During the contacting of the composition with the subterranean material, the downhole concentration of Br ions can be any suitable concentration of Br− ions, such as about 0.1 ppmw to about 12,000 ppmw, or about 5 ppmw to about 450 ppmw, or about 10 ppmw to about 350 ppmw. In various embodiments, the downhole concentration of Br ions can be any suitable concentration of Br− ions, such as at least about 0.1, 0.5, 1, 10, 20, 50, 100, 200, 500, 1,000, 2,500, 5,000, 10,000, 15,000, 20,000, or 25,000 ppmw.
During the contacting of the composition with the subterranean material, the downhole pressure can be any suitable pressure. In some embodiments, during the contacting of the composition with the subterranean material downhole, the conditions can include a pressure of about 100 psi to about 250,000 psi, about 5,000 psi to about 200,000 psi, or about 10,000 psi to about 100,000 psi.
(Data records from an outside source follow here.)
(** X18: with a binary model (every prediction in [0, 1]) avgStress is at
    most 0.5, so the label Overwhelmed is never assigned. *)
Theorem binary_predictions_never_overwhelmed (P : list Q) :
  P <> [] ->
  Forall (fun p => 0 <= p /\ p <= 1) P ->
  threshold (average P) <> Overwhelmed.
Proof.
  intros Hne HP.
  destruct (average_bounds 0 1 P Hne HP) as (q & -> & Hlo & Hhi).
  destruct (Qlt_le_dec q (1 # 4)) as [L | L].
  - rewrite threshold_resilient by exact L. discriminate.
  - rewrite threshold_adaptive by lra. discriminate.
Qed.

Lemma binary_predictions_never_overwhelmed_witness :
  threshold (average [1; 1; 1]) <> Overwhelmed.
Proof.
  apply (binary_predictions_never_overwhelmed [1; 1; 1]).
  - discriminate.
  - repeat constructor; discriminate.
Defined.

(** X19: the classification does not depend on the timestamps: two sample
    lists with the same heart rates and temperatures, in the same order,
    get the same result from the same model. *)
Theorem timestamps_do_not_matter (m : classifier) (d1 d2 : list entry) :
  map reading d1 = map reading d2 ->
  predict_stress_from_data m d1 = predict_stress_from_data m d2.
Proof.
  intros H.
  assert (Ht : forall d, map TEMP d = map snd (map reading d))
    by (intros d; now rewrite map_map).
  assert (Hf : forall d, map (fun e => [HR e; TEMP e]) d
                         = map (fun r => [fst r; snd r]) (map reading d))
    by (intros d; now rewrite map_map).
  assert (Et : map TEMP d1 = map TEMP d2) by (now rewrite !Ht, H).
  assert (Ef : map (fun e => [HR e; TEMP e]) d1 = map (fun e => [HR e; TEMP e]) d2)
    by (now rewrite !Hf, H).
  unfold predict_stress_from_data, df_TEMP_values, df_features.
  destruct d1 as [| e1 d1], d2 as [| e2 d2]; try discriminate H;
    [reflexivity |].
  cbn [pd_DataFrame columns rows existsb String.eqb Ascii.eqb Bool.eqb orb].
  now rewrite Et, Ef.
Qed.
In various embodiments, during the contacting of the composition with the subterranean material downhole, the conditions can include a pressure of at least about 10 psi, 50 psi, 100 psi, 250 psi, 500 psi, 750 psi, 1,000 psi, 5,000 psi, 7,500 psi, 10,000 psi, 12,500 psi, 15,000 psi, 17,500 psi, 20,000 psi, 22,500 psi, 25,000 psi, 27,500 psi, 30,000 psi, 32,500 psi, 35,000 psi, 37,500 psi, 40,000 psi, 42,500 psi, 45,000 psi, 47,500 psi, 50,000 psi, 60,000 psi, 75,000 psi, 100,000 psi, 125,000 psi, 150,000 psi, 175,000 psi, or 200,000 psi.
In various embodiments, during the contacting of the composition with the subterranean material downhole, the conditions can include a pressure of up to about 200,000 psi, 175,000 psi, 150,000 psi, 125,000 psi, 100,000 psi, 75,000 psi, 60,000 psi, 50,000 psi, 47,500 psi, 45,000 psi, 42,500 psi, 40,000 psi, 37,500 psi, 35,000 psi, 32,500 psi, 30,000 psi, 27,500 psi, 25,000 psi, 22,500 psi, 20,000 psi, 17,500 psi, 15,000 psi, 12,500 psi, 10,000 psi, 7,500 psi, 5,000 psi, 1,000 psi, 750 psi, 500 psi, 250 psi, 100 psi, 50 psi, or 10 psi.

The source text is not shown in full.